The manufacturing overhead is additional costs that are not directly related to the main production, not included in the remuneration of the central staff and the cost of raw materials. For the enterprise, such costs are no less important than direct costs, since they allow the entire company to operate.

The specifics of the manufacturing overhead are such that they cannot be immediately attributed to any particular type of products or services provided, but they cannot be ignored since this can lead to pricing errors.
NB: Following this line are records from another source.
(** The replacement [json.encoder] makes for one character when
    [ensure_ascii] is set: backslash (92) and the double quote (34) are
    escaped, the printable ASCII range is kept, everything else becomes a
    short escape or [\uXXXX], with a surrogate pair above the basic plane. *)
Definition escape_char (c : N) : str :=
  if c =? 92 then [92; 92]
  else if c =? 34 then [92; 34]
  else if in_range 32 126 c then [c]
  else if c =? 8 then py "\b"
  else if c =? 12 then py "\f"
  else if c =? 10 then py "\n"
  else if c =? 13 then py "\r"
  else if c =? 9 then py "\t"
  else if c <? 0x10000 then py "\u" ++ hex4 c
  else
    let n := c - 0x10000 in
    let s1 := N.lor 0xd800 (N.land (N.shiftr n 10) 0x3ff) in
    let s2 := N.lor 0xdc00 (N.land n 0x3ff) in
    py "\u" ++ hex4 s1 ++ py "\u" ++ hex4 s2.

Definition encode_basestring_ascii (s : str) : str :=
  [34] ++ flat_map escape_char s ++ [34].

(** The decimal digits of an integer, with its sign. *)
Definition int_repr (z : Z) : str := py (NilZero.string_of_int (Z.to_int z)).

(** [sys.get_int_max_str_digits()], as the interpreter starts. *)
Definition int_max_str_digits : nat := 4300.

(** [int.__repr__]: an integer of more decimal digits than the limit is
    refused (CPython 3.10.7 and later). *)
Definition int_str (z : Z) : result str :=
  if (int_max_str_digits <? List.length (int_repr (Z.abs z)))%nat
  then Raise (ValueError (py "Exceeds the limit (4300) for integer string conversion"))
  else Ok (int_repr z).

(** The text of a JSON array, of a key with its value, and of a JSON
    object, with the default separators. *)
Definition json_array (items : list str) : str :=
  py "[" ++ join (py ", ") items ++ py "]".

Definition json_pair (key value : str) : str :=
  encode_basestring_ascii key ++ py ": " ++ value.

Definition json_object (pairs : list str) : str :=
  py "{" ++ join (py ", ") pairs ++ py "}".

Section Serialization.

(** [float.__repr__] on a finite float. *)
Variable float_repr : float -> str.

Definition floatstr (o : float) : str :=
  if negb (PrimFloat.eqb o o) then py "NaN"
  else if PrimFloat.eqb o infinity then py "Infinity"
  else if PrimFloat.eqb o neg_infinity then py "-Infinity"
  else float_repr o.

(** [json.dumps(o)]. Nesting is taken to stay within the interpreter's
    recursion limit; the request nests three deep. *)
Fixpoint json_dumps (o : pyval) : result str :=
  match o with
  | PyNone => Ok (py "null")
  | PyBool true => Ok (py "true")
  | PyBool false => Ok (py "false")
  | PyInt z => int_str z
  | PyFloat f => Ok (floatstr f)
  | PyStr s => Ok (encode_basestring_ascii s)
  | PyList l =>
      items <- (fix dumps_items (l : list pyval) : result (list str) :=
                  match l with
                  | [] => Ok []
                  | x :: l' =>
                      chunk <- json_dumps x ;;
                      chunks <- dumps_items l' ;;
                      Ok (chunk :: chunks)
                  end) l ;;
      Ok (json_array items)
  | PyDict d =>
      items <- (fix dumps_pairs (d : list (str * pyval)) : result (list str) :=
                  match d with
                  | [] => Ok []
                  | (k, v) :: d' =>
                      chunk <- json_dumps v ;;
                      chunks <- dumps_pairs d' ;;
                      Ok (json_pair k chunk :: chunks)
                  end) d ;;
      Ok (json_object items)
  | PyBytes _ | PyImage _ =>
      Raise (TypeError (py "Object of type " ++ py (type_name o)
                        ++ py " is not JSON serializable"))
  end.

(** The items of a list, serialized left to right. *)
Fixpoint dumps_list (l : list pyval) : result (list str) :=
  match l with
  | [] => Ok []
  | x :: l' =>
      chunk <- json_dumps x ;;
      chunks <- dumps_list l' ;;
      Ok (chunk :: chunks)
  end.

(** The pairs of a dictionary, serialized in insertion order. *)
Fixpoint dumps_dict (d : list (str * pyval)) : result (list str) :=
  match d with
  | [] => Ok []
  | (k, v) :: d' =>
      chunk <- json_dumps v ;;
      chunks <- dumps_dict d' ;;
      Ok (json_pair k chunk :: chunks)
  end.

(** The expression of cell [sd_request], for a prompt string, a list of
    negative prompt strings and an image string. *)
Definition sd_request (change_prompt : str) (negative_prompts : list str)
    (init_image_b64 : str) : result str :=
  json_dumps (sd_request_dict (PyStr change_prompt)
                (map PyStr negative_prompts) (PyStr init_image_b64)).

(** Cell [sd_request], run on the notebook's state: the three names are
    read in the order the dictionary display evaluates them, the
    comprehension iterates over [negative_prompts], and the result is bound
    to [sd_request]. *)
Definition sd_request_cell (nb : notebook) : result notebook :=
  change_prompt <- load_name (nb_globals nb) (py "change_prompt") ;;
  negative_prompts <- load_name (nb_globals nb) (py "negative_prompts") ;;
  negprompts <- iterate negative_prompts ;;
  init_image_b64 <- load_name (nb_globals nb) (py "init_image_b64") ;;
  body <- json_dumps (sd_request_dict change_prompt negprompts init_image_b64) ;;
  Ok {| nb_fs := nb_fs nb;
        nb_globals := store_name (nb_globals nb) (py "sd_request") (PyStr body) |}.

(** The text of one prompt term. *)
Definition prompt_term_text (t : str) (w : float) : str :=
  json_object [json_pair (py "text") (encode_basestring_ascii t);
               json_pair (py "weight") (floatstr w)].

(** The request body, written out. *)
Definition sd_request_text (change_prompt : str) (negative_prompts : list str)
    (init_image_b64 : str) : str :=
  json_object
    [ json_pair (py "text_prompts")
        (json_array
           (prompt_term_text change_prompt 1.0%float
            :: map (fun negprompt => prompt_term_text negprompt (-1.0)%float)
                 negative_prompts));
      json_pair (py "cfg_scale") (py "10");
      json_pair (py "init_image") (encode_basestring_ascii init_image_b64);
      json_pair (py "seed") (py "0");
      json_pair (py "start_schedule") (floatstr 0.5%float);
      json_pair (py "steps") (py "30");
      json_pair (py "style_preset") (encode_basestring_ascii (py "photographic"));
      json_pair (py "image_strength") (floatstr 0.5%float);
      json_pair (py "denoising_strength") (floatstr 0.5%float) ].

End Serialization.

(** ** Response decoding (the rendering cell) *)

(** The position a list index names, Python's negative indices included. *)
Definition list_index (len : nat) (i : Z) : option nat :=
  let j := if (i <? 0)%Z then (i + Z.of_nat len)%Z else i in
  if (0 <=? j)%Z && (j <? Z.of_nat len)%Z then Some (Z.to_nat j) else None.

Definition not_subscriptable (o : pyval) : exn :=
  TypeError (py "'" ++ py (type_name o) ++ py "' object is not subscriptable").

(** [o[key]] for a [str] key. *)
Definition getitem_str (o : pyval) (key : str) : result pyval :=
  match o with
  | PyDict d =>
      match dict_lookup d key with
      | Some v => Ok v
      | None => Raise (KeyError (PyStr key))
      end
  | PyList _ => Raise (TypeError (py "list indices must be integers or slices, not str"))
  | PyStr _ => Raise (TypeError (py "string indices must be integers"))
  | PyBytes _ => Raise (TypeError (py "byte indices must be integers or slices, not str"))
  | _ => Raise (not_subscriptable o)
  end.

(** [o[i]] for an [int] index. *)
Definition getitem_int (o : pyval) (i : Z) : result pyval :=
  match o with
  | PyList l =>
      match list_index (List.length l) i with
      | Some k =>
          match nth_error l k with
          | Some v => Ok v
          | None => Raise (IndexError (py "list index out of range"))
          end
      | None => Raise (IndexError (py "list index out of range"))
      end
  | PyStr s =>
      match list_index (List.length s) i with
      | Some k =>
          match nth_error s k with
          | Some c => Ok (PyStr [c])
          | None => Raise (IndexError (py "string index out of range"))
          end
      | None => Raise (IndexError (py "string index out of range"))
      end
  | PyBytes bs =>
      match list_index (List.length bs) i with
      | Some k =>
          match nth_error bs k with
          | Some b => Ok (PyInt (Z.of_N (Byte.to_N b)))
          | None => Raise (IndexError (py "index out of range"))
          end
      | None => Raise (IndexError (py "index out of range"))
      end
  | PyDict _ => Raise (KeyError (PyInt i))
  | _ => Raise (not_subscriptable o)
  end.

(** [o.get(key)]: only a dictionary has the method. *)
Definition method_get (o : pyval) (key : str) : result pyval :=
  match o with
  | PyDict d =>
      match dict_lookup d key with
      | Some v => Ok v
      | None => Ok PyNone
      end
  | _ =>
      Raise (AttributeError
               (py "'" ++ py (type_name o) ++ py "' object has no attribute 'get'"))
  end.

(** Line 304: [response_body["artifacts"][0].get("base64")]. *)
Definition genimage_b64_str (response_body : pyval) : result pyval :=
  artifacts <- getitem_str response_body (py "artifacts") ;;
  artifact <- getitem_int artifacts 0 ;;
  method_get artifact (py "base64").

Section Decoding.

(** PIL's [Image.open(io.BytesIO(data))]. *)
Variable Image_open : bytes -> result Image.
Therefore, to determine the costs per unit of production, the manufacturing overhead calculation must be in proportion to the salary of the main staff, the cost of raw materials and supplies, and revenue. Organizations should determine how to allocate overhead costs, taking into account their specificity and scale of production.

The list and methods of determining overhead costs will vary depending on the industry sector of the organization, the number of its staff, objects of calculation, and other factors. If the manufacturing overhead costs are not correctly recorded, their cost overruns, the overstatement/understatement of the cost of production or services takes place, and the profit level decrease.

Rationing and control of expenses allow for their effective planning, and therefore improve the economic situation of the company. The manufacturing overhead formula may be as follows: Depreciation expenses on equipment used in production + rent of the factory building + wages or salaries of manufacturing managers + wages or salaries of material managing staff + property taxes paid for production unit + utilities of the factory.